1. You Will Leave The Hospital Still Looking Pregnant
When I packed my very first hospital bag, I took a long time picking out a "going home" outfit. I finally decided on a cute top and a pair of non-maternity jeans that I'd worn for the first couple of months of my pregnancy. Less than an hour before I was discharged, I realized that there was no way those jeans were going over my hips. I didn't pack a back-up outfit, so I ended up going home in the same maternity clothes I had worn to the hospital.

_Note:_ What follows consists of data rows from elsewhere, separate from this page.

Lemma contains_lstrip_by (s : str) :
  contains sub s = true -> contains sub (lstrip_by p s) = true.
Proof.
  induction s as [|c s IH]; intros H; [assumption|].
  simpl. destruct (p c) eqn:Ec; [|assumption].
  simpl in H. apply orb_true_iff in H as [H | H]; [|now apply IH].
  destruct sub as [|x sub']; [congruence|]. simpl in H, kept.
  apply andb_true_iff in H as [E _]. apply Ascii.eqb_eq in E. subst.
  rewrite Ec in kept. discriminate.
Qed.

End ContainsStrip.

Lemma dashes_kept : forallb (fun c => negb (isspace c)) (lit "---") = true.
Proof. reflexivity. Qed.

Lemma dashes_nonempty : lit "---" <> [].
Proof. discriminate. Qed.

Lemma contains_dashes_strip (s : str) :
  contains (lit "---") s = true -> contains (lit "---") (strip s) = true.
Proof.
  intros H. unfold strip, rstrip, lstrip.
  apply contains_rstrip_by; [exact dashes_kept | exact dashes_nonempty |].
  apply contains_lstrip_by; [exact dashes_kept | exact dashes_nonempty |].
  assumption.
Qed.

(** What is found in a stripped string is found in the string. *)
Lemma contains_lstrip_by_inv (p : ascii -> bool) (sub s : str) :
  contains sub (lstrip_by p s) = true -> contains sub s = true.
Proof.
  induction s as [|c s IH]; simpl; [auto|].
  destruct (p c); [|auto]. intros H. rewrite (IH H). apply orb_true_r.
Qed.

Lemma startswith_rstrip_by_inv (p : ascii -> bool) (sub s : str) :
  startswith sub (rstrip_by p s) = true -> startswith sub s = true.
Proof.
  revert s; induction sub as [|x sub IH]; intros s; [reflexivity|].
  destruct s as [|y s]; [discriminate|].
  destruct (rstrip_by_cons p y s) as [E | E]; rewrite E; [discriminate|].
  simpl. intros H. apply andb_true_iff in H as [H1 H2].
  now rewrite H1, IH.
Qed.

Lemma contains_rstrip_by_inv (p : ascii -> bool) (sub s : str) :
  sub <> [] ->
  contains sub (rstrip_by p s) = true -> contains sub s = true.
Proof.
  intros Hn. induction s as [|c s IH]; [auto|].
  destruct (rstrip_by_cons p c s) as [E | E]; rewrite E.
  - destruct sub; [congruence | discriminate].
  - intros H.
    change (startswith sub (c :: rstrip_by p s)
            || contains sub (rstrip_by p s) = true) in H.
    apply orb_true_iff in H as [H | H].
    + rewrite <- E in H. apply startswith_rstrip_by_inv in H.
      simpl. now rewrite H.
    + apply contains_cons. now apply IH.
Qed.

Lemma contains_strip_inv (sub s : str) :
  sub <> [] -> contains sub (strip s) = true -> contains sub s = true.
Proof.
  intros Hn H. unfold strip, rstrip, lstrip in H.
  apply contains_rstrip_by_inv in H; [|assumption].
  now apply contains_lstrip_by_inv in H.
Qed.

Somehow I missed the memo that it's just not that you still have some extra weight on you after giving birth, you straight up still look pregnant. According to Fit Pregnancy, it can take anywhere from one month to 9 months or longer to lose the weight around your midsection depending on your body shape and how much weight you gained in your pregnancy. Even if you are back to your pre-pregnancy weight relatively quickly, the muscles in your abdomen may not cooperate, and you can still have a tummy.
2. Your Linea Nigra Hangs Around
Around 75 percent of pregnant women develop a dark line from the pubic bone to the belly button – though for some women it can extend to just below the breast according to Fit Pregnancy. This linea nigra, or black line, is caused by hormones in your second trimester. For most new moms, the linea nigra sticks around during the fourth trimester and can last up to a year after delivery.
3. Your Baby Wants To Be Held (All The Time)
Parenting Expert and author Sarah Ockwell-Smith wrote on Huffington Post that babies are born incredibly ill prepared for life outside of the womb. They are used to being in constant movement and in a cocooned, warm environment. After birth, they spend a lot of time on their backs, still and alone. Because of this, babies feel safer and cry less when they are being held.
4. You Are Constantly Nursing
Babies are being continuously nourished in the womb, so as soon as they start eating and digesting, they will experience a new sensation called hunger. Belly Belly suggested feeding your baby on demand which helps accommodate growth spurts as well as creates a safe and comforting environment. The site warned that breastfeeding schedules can, at worst case, can lead to failure to thrive.
5. You Let Go Of Sleep Expectations
One of the worst things parents do to themselves is expect their baby to sleep through the night within the first few months after birth. In fact, according to Baby Center most babies do not sleep eight to 12 hour stretches until they are around nine months old. In order to catch up on sleep, you may have to change your own sleep habits in the fourth trimester. If your baby goes down for her longest stretch from 8 p.m. to midnight, you may have to follow suit.
6. Postpartum Depression Can Strike
According to Postpartum Progress, postpartum depression (PPD) can strike anytime in the first 12 months after having a baby, a miscarriage, a stillbirth, or an abortion. Most often, however, it begins in the fourth trimester, around three months postpartum.
7. You Don't Need To Do It All
Western moms tend to feel as though they should be able to take on the world on their own immediately after giving birth. This can cause a great deal of physical and mental strain.
Contrastingly, many Asian and Latino cultures have a traditional belief that for the first 40 days postpartum, a new mom should only be dedicated to caring for her baby and herself. Relatives typically take charge of cooking, housework, and the care of the other children in the household. Sex is also a no-no during this time.
By the end of the cuarentena, how this period is known in Spanish, your postpartum bleeding should have subsided, your baby should be settled into a routine, and because you've been well fed and taken care of, your body and mind should be ready to return to your normal daily activities.